The emphasis on the need for a paradigm shift will require universities to come up with strategies to upgrade their traditional functions to include innovation and industrialisation. Such a change should involve the aggressive establishment of partnerships with the productive sector and industry in general.
One example of these best practices is the creation of centres of excellence.
IUCEA has been implementing a World Bank-funded project on the Eastern and Southern Africa Higher Education Centers of Excellence Project (ACEII), whereby 16 centres out of the 24 are based in the East Africa Community and focus on five priority areas: namely, industry, agriculture, health, education and applied statistics.
The ecosystem around the centres of excellence must be kept alive for them to inspire other initiatives in the host universities and beyond.
There is, therefore, a need to take advantage of this initiative to establish research-intensive universities in the region and the policymakers should allow some universities to focus purely on research, and this will promote research and development.
Moreover, four incubation centres have been established in the framework of the centres of excellence project and they are making a positive impact. Industry partnerships should be deeply explored to market great ideas from students and researchers.
Under the regional facilitation of IUCEA, a similar model is being implemented in the TVET sector under the World Bank-funded East Africa Skills for Transformation and Regional Integration Project which covers three countries: namely, Ethiopia, Kenya and Tanzania.
The project has established 16 regional TVET flagship institutes as centres of excellence in key growth sectors of the economy, including manufacturing, power and energy, agro-processing, transport and infrastructure, and ICT.
Such transformation is expected to contribute significantly to the industrialisation agenda of the East Africa Community.
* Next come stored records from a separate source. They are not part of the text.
(** * The BLE characteristic decode engine of bleak

    A shallow embedding of [bleak/formatter.py] (the IEEE-11073 FLOAT and
    SFLOAT codecs and the [SuperStruct] class) and of the decode engine of
    [bleak/utils.py] ([DATA_FMT], the bit extractor, the field selector,
    the composite unpack, the scaling of the values, and [mac_int_2_str]),
    with the properties of the specification stated over them.

    Conventions of the embedding.
    - Python [bytes] are [list byte]; Python [int] is [Z].
    - A Python exception is a value of [exn]; a function that can raise
      returns a [result], and the statements of a function are chained
      with [x <- m ;; k] in the order in which Python evaluates them.
    - A Python [float] is represented by the exact rational it stands for
      ([FNum], kept reduced), or by an infinity or a NaN; the rounding of
      binary64 arithmetic is not modelled: a result of floating-point
      arithmetic is given as the exact product or quotient that the
      program's result rounds.  The theorems about the scaling of the
      values and about the round trips of the codecs are therefore stated
      where the arithmetic of the program is exact: on integers, and on
      numbers that binary64 holds whose products are integers.
    - [struct] is Python's module of that name in native mode (the formats
      of [utils.py] carry no byte-order prefix) on a little-endian LP64
      host (x86-64, AArch64).
    - The metadata of a characteristic is the structure that the parser
      [CHAR_XML] leaves in [fields]; the parser itself and the files it
      reads are outside the embedding, and [get_xml_char] is a parameter
      of the decoder.
    - The [debug] parameters only print, and are left out. *)

From Stdlib Require Import ZArith List String Ascii Bool Lia QArith.
From Stdlib.Strings Require Import Byte.
From Stdlib Require Import DecimalString.
Import ListNotations.

Open Scope string_scope.
Open Scope list_scope.
Open Scope Z_scope.

(** ** Exceptions and results *)

Inductive exn : Type :=
| TypeError
| AttributeError
| KeyError
| IndexError
| ValueError
| AssertionError
| OverflowError
| SyntaxError
| UnicodeDecodeError
| StructError              (* struct.error *)
| LoadError (name : string) (* get_xml_char could not load the document *).

Inductive result (A : Type) : Type :=
| Ok (a : A)
| Raise (e : exn).
Arguments Ok {A} a.
Arguments Raise {A} e.

Definition bind {A B} (m : result A) (k : A -> result B) : result B :=
  match m with
  | Ok a => k a
  | Raise e => Raise e
  end.

Declare Scope py_scope.
Delimit Scope py_scope with py.
Notation "x <- m ;; k" := (bind m (fun x => k))
  (at level 61, m at next level, right associativity) : py_scope.
Notation "' p <- m ;; k" := (bind m (fun x => match x with p => k end))
  (at level 61, p pattern, m at next level, right associativity) : py_scope.
Open Scope py_scope.

(** ** Python values *)

(** A Python float: the rational it denotes, or a special value. *)
Inductive pyfloat : Type :=
| FNum (q : Q)
| FInf (negative : bool)
| FNan.
Lemma short_horizon_buckets_witness :
  predicted_demand_90d
    (mkForecast "item_a" 200 200 200 10 (10 # 11) ml_reason None None None)
    = Py.int (np_sum (future_predictions (Demo.forecast_for 20 "item_a"))) /\
  ((List.length (future_predictions (Demo.forecast_for 20 "item_a")) <= 60)%nat ->
   predicted_demand_60d
     (mkForecast "item_a" 200 200 200 10 (10 # 11) ml_reason None None None)
   = predicted_demand_90d
       (mkForecast "item_a" 200 200 200 10 (10 # 11) ml_reason None None None)) /\
  ((List.length (future_predictions (Demo.forecast_for 20 "item_a")) <= 30)%nat ->
   predicted_demand_30d
     (mkForecast "item_a" 200 200 200 10 (10 # 11) ml_reason None None None)
   = predicted_demand_60d
       (mkForecast "item_a" 200 200 200 10 (10 # 11) ml_reason None None None) /\
   predicted_demand_60d
     (mkForecast "item_a" 200 200 200 10 (10 # 11) ml_reason None None None)
   = predicted_demand_90d
       (mkForecast "item_a" 200 200 200 10 (10 # 11) ml_reason None None None)).
Proof.
  apply (short_horizon_buckets (Demo.forecast_for 20 "item_a")
           (mkForecast "item_a" 200 200 200 10 (10 # 11) ml_reason None None None)).
  vm_compute. reflexivity.
Defined.

(** ** The generated table *)

(** X9: whatever the generator draws (a negative Poisson value or jitter
    included), no row of the table has a negative quantity, every row
    belongs to one of the five items and to a day of the fixed range, and
    the only exception [_get_sales_data] lets out is the [ValueError] of the
    seeding call, raised exactly for identifiers outside 0 .. 2^32 - 1. *)
Theorem generated_table_invariants
  {G : Type} {lib : Library G} (company_id : Z) (g : G) :
  match fst (_get_sales_data company_id g) with
  | Ok table =>
      0 <= company_id < 2 ^ 32 /\
      Forall (fun r => 0 <= quantity_sold r /\
                       In (sale_item r) items /\ In (sale_date r) dates) table
  | Raise e => e = ValueError /\ ~ (0 <= company_id < 2 ^ 32)
  end.
Proof.
  destruct (sales_data_outcome company_id g) as [[Hin E]|[Hout E]]; rewrite E.
  - split; [exact Hin|].
    destruct (gen_table_rows (mt19937_init company_id)) as (Hkeys & Hqty).
    rewrite Forall_forall in *. intros r Hr. split; [now apply Hqty|].
    assert (Hk : In (row_key r) (list_prod dates items)).
    { rewrite <- Hkeys. now apply in_map. }
    unfold row_key in Hk. apply in_prod_iff in Hk. tauto.
  - now split.
Qed.

(** ** The stable sort, as an ordering of its input *)

Section SortOrder.
Context {A : Type} (key : A -> Q).

Lemma insert_desc_perm (x : A) (l : list A) : Permutation (insert_desc key x l) (x :: l).
Proof.
  induction l as [|y rest IH]; [reflexivity|]. cbn [insert_desc].
  destruct (Py.lt (key x) (key y)); [|reflexivity].
  rewrite IH. apply perm_swap.
Qed.

Lemma sort_desc_perm (l : list A) : Permutation (sort_desc key l) l.
Proof.
  induction l as [|x l IH]; [reflexivity|].
  unfold sort_desc in *. cbn [fold_right]. rewrite insert_desc_perm. now constructor.
Qed.

Lemma insert_desc_sorted (x : A) (l : list A) :
  StronglySorted (fun a b => (key b <= key a)%Q) l ->
  StronglySorted (fun a b => (key b <= key a)%Q) (insert_desc key x l).
Proof.
  induction 1 as [|y rest Hrest IH Hy]; cbn [insert_desc].
  - repeat constructor.
  - destruct (Py.lt (key x) (key y)) eqn:E.
    + apply lt_iff in E. constructor; [exact IH|].
      eapply Permutation_Forall; [symmetry; apply insert_desc_perm|].
      constructor; [lra | exact Hy].
    + apply lt_false_iff in E. constructor; [now constructor|].
      constructor; [exact E|].
      eapply Forall_impl; [|exact Hy]. cbn. intros b Hb. lra.
Qed.

Lemma sort_desc_sorted (l : list A) :
  StronglySorted (fun a b => (key b <= key a)%Q) (sort_desc key l).
Proof.
  induction l as [|x l IH]; [constructor|].
  unfold sort_desc in *. cbn [fold_right]. now apply insert_desc_sorted.
Qed.

Lemma sorted_firstn (R : A -> A -> Prop) (n : nat) (l : list A) :
  StronglySorted R l -> StronglySorted R (firstn n l).
Proof.
  intro Hs. revert n. induction Hs as [|x l Hl IH Hx]; intros [|n]; cbn [firstn];
    try constructor.
  - apply IH.
  - now apply Forall_firstn.
Qed.

Lemma in_skipn_in (n : nat) (l : list A) (b : A) : In b (skipn n l) -> In b l.
Proof.
  intro Hb. rewrite <- (firstn_skipn n l). apply in_or_app. now right.
Qed.

Lemma in_firstn_in (n : nat) (l : list A) (a : A) : In a (firstn n l) -> In a l.
Proof.
  intro Ha. rewrite <- (firstn_skipn n l). apply in_or_app. now left.
Qed.

Lemma sorted_split (R : A -> A -> Prop) (n : nat) (l : list A) :
  StronglySorted R l ->
  forall a b, In a (firstn n l) -> In b (skipn n l) -> R a b.
Proof.
  intro Hs. revert n. induction Hs as [|x l Hl IH Hx]; intros [|n] a b Ha Hb;
    cbn [firstn skipn] in *; try contradiction.
  destruct Ha as [<-|Ha].
  - rewrite Forall_forall in Hx. apply Hx. now apply (in_skipn_in n).
  - now apply (IH n).
Qed.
But success will depend on how fast the players are ready to support the paradigm shift and implement it.
Through research and innovation, universities must also pay a lot of attention to monetising intellectual property and encouraging their academics to generate more research funds.
The current knowledge-based society and the Fourth Industrial Revolution require universities to promote the use of ICTs in their teaching, learning and research activities, but also to support industries in the promotion of innovation based on the use of ICTs.
Professor Gaspard Banyankimbona is the executive secretary of the Inter-University Council for East Africa (IUCEA).